Pendant six semaines de l’automne 1972, ils s’immergent dans le taudis où coquetterie rime avec bactéries. Voici donc Edie, 70 ans, le décolleté ridé à découvert, ses Ray-Ban de vue tordues sur le nez, hurlant des ordres insaisissables à sa fille. Dans un jardin en friches, notre premier rendez-vous avec Little Edie est lui une leçon de mode où elle explique face caméra comment porter sa jupe à l’envers. Il faut dire qu’Edie Beale, 56 ans, ne retourne pas que sa jupe, elle met sans dessus-dessous les codes de la réussite sociale à l’américaine.
Les frères Maysles nous transportaient donc sans nous avertir dans l’intimité de deux femmes au mode de vie irréel, entre démence et poésie.

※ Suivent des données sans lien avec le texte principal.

(** The form of the text otherwise. *)
Lemma text6_plain : embedded best w5 = false ->
  (text6 = hexs ws /\ ending (hexs ws) src) \/
  (exists a b n, text6 = (match a with [] => [58] | _ => colons a end) ++ 58 :: hexs b /\ Forall group a /\ Forall group b /\
     src = wbytes a ++ replicate (2 * n) 0 ++ wbytes b /\ (2 <= n)%nat).
Proof.
  intros V. destruct (words_ok 8 src src_len src_bytes) as (L & F & E). fold ws in L, F, E. unfold text6.
  pose proof (best_run_split ws L) as Sp. cbv zeta in Sp. fold best in Sp. destruct Sp as [N|(Lz & a & b & Es & La)].
  { left. rewrite emit_plain, N by (first [done | lia]). cbn [Z.eqb Pos.eqb negb andb]. rewrite app_nil_r. split; [done|].
    rewrite <- E. by apply ending_hexs. }
  right. exists a, b, (Z.to_nat (zlen best)). pose proof (len_nonneg' a) as Pa. pose proof F as F0.
  rewrite Es in F0. apply Forall_app in F0 as [Fa F0]. apply Forall_app in F0 as [_ Fb].
  split; [|split; [done|split; [done|split; [|lia]]]].
  2:{ transitivity (wbytes ws); [done|]. rewrite Es. by rewrite !wbytes_app, wbytes_zeros. }
  assert (len a + zlen best + len b = 8) as L8.
  { apply (f_equal length) in Es. rewrite !length_app, length_replicate in Es. unfold len. lia. }
  assert (emit src best w5 0 ws = hexs a ++ 58 :: hexs_tail b) as ->.
  { rewrite Es, emit_before by lia. cbn [Z.eqb]. rewrite Z.add_0_l, La.
    rewrite emit_inside by (first [lia | unfold len; rewrite length_replicate; lia]). by rewrite emit_after by (first [done | lia]). }
  rewrite (proj2 (Z.eqb_neq (zbase best) (-1))) by lia. cbn [negb andb]. rewrite <- app_assoc. cbn [app].
  assert (hexs_tail b ++ (if zbase best + zlen best =? 8 then [58] else []) = 58 :: hexs b) as ->.
  { destruct b as [|w b].
    - rewrite (proj2 (Z.eqb_eq _ _)); [done|]. change (len []) with 0 in L8. lia.
    - rewrite len_cons in L8. pose proof (len_nonneg' b). rewrite (proj2 (Z.eqb_neq _ _)), app_nil_r by lia. done. }
  destruct a as [|w a]; [done|]. rewrite (cons_middle 58 (hexs (w :: a))), app_assoc, hexs_colon by done. done.
Qed.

Difficile d’imaginer que des femmes qui furent à l’aise dans des salons luxueux puissent vivre ensuite sans eau courante dans une odeur si insupportable que les réalisateurs avaient renoncé à s’y installer pendant le tournage.
Après un long travail de recherche, le réalisateur Michael Sucsy a lui défriché le passé des Beales. Le flou contextuel du documentaire est clarifié dans son téléfilm diffusé en avril 2009 sur HBO. Sucsy a expliqué au Times que Grey Gardens n’est autre que « l’histoire de deux survivantes qui vont contre la société, et qui réalisent que cette lutte est plus importante que le conformisme ». Sous les traits des impeccables Jessica Lange (Big Edie) et Drew Barrymore (Little Edie), nous les découvrons avant leur déchéance. Jessica Lange rayonne en aristocrate, fille de l’officier et avocat John Vernou Bouvier obsédé par la réussite. Peu académique, délurée et artiste en puissance, son mariage avec un avocat conservateur ne résiste que le temps de lui donner sa fille Edie. Laissée avec très peu de ressources après que sa famille lui tourne le dos à cause de ses excentricités, elle retourne seule à Grey Gardens.
Pendant ce temps Little Edie se rêve en Judie Holiday à New York, mais les désillusions et sa liaison avec le secrétaire aux affaires intérieures sous le président Truman l’usent. Refusant de remplir le rôle d’épouse rangée que lui promet sa situation, elle plaque tout dans les années 50 pour rejoindre sa mère. Avec seulement 300 dollars de pension par mois, elles ne restent indépendantes qu’en revendant leurs bijoux.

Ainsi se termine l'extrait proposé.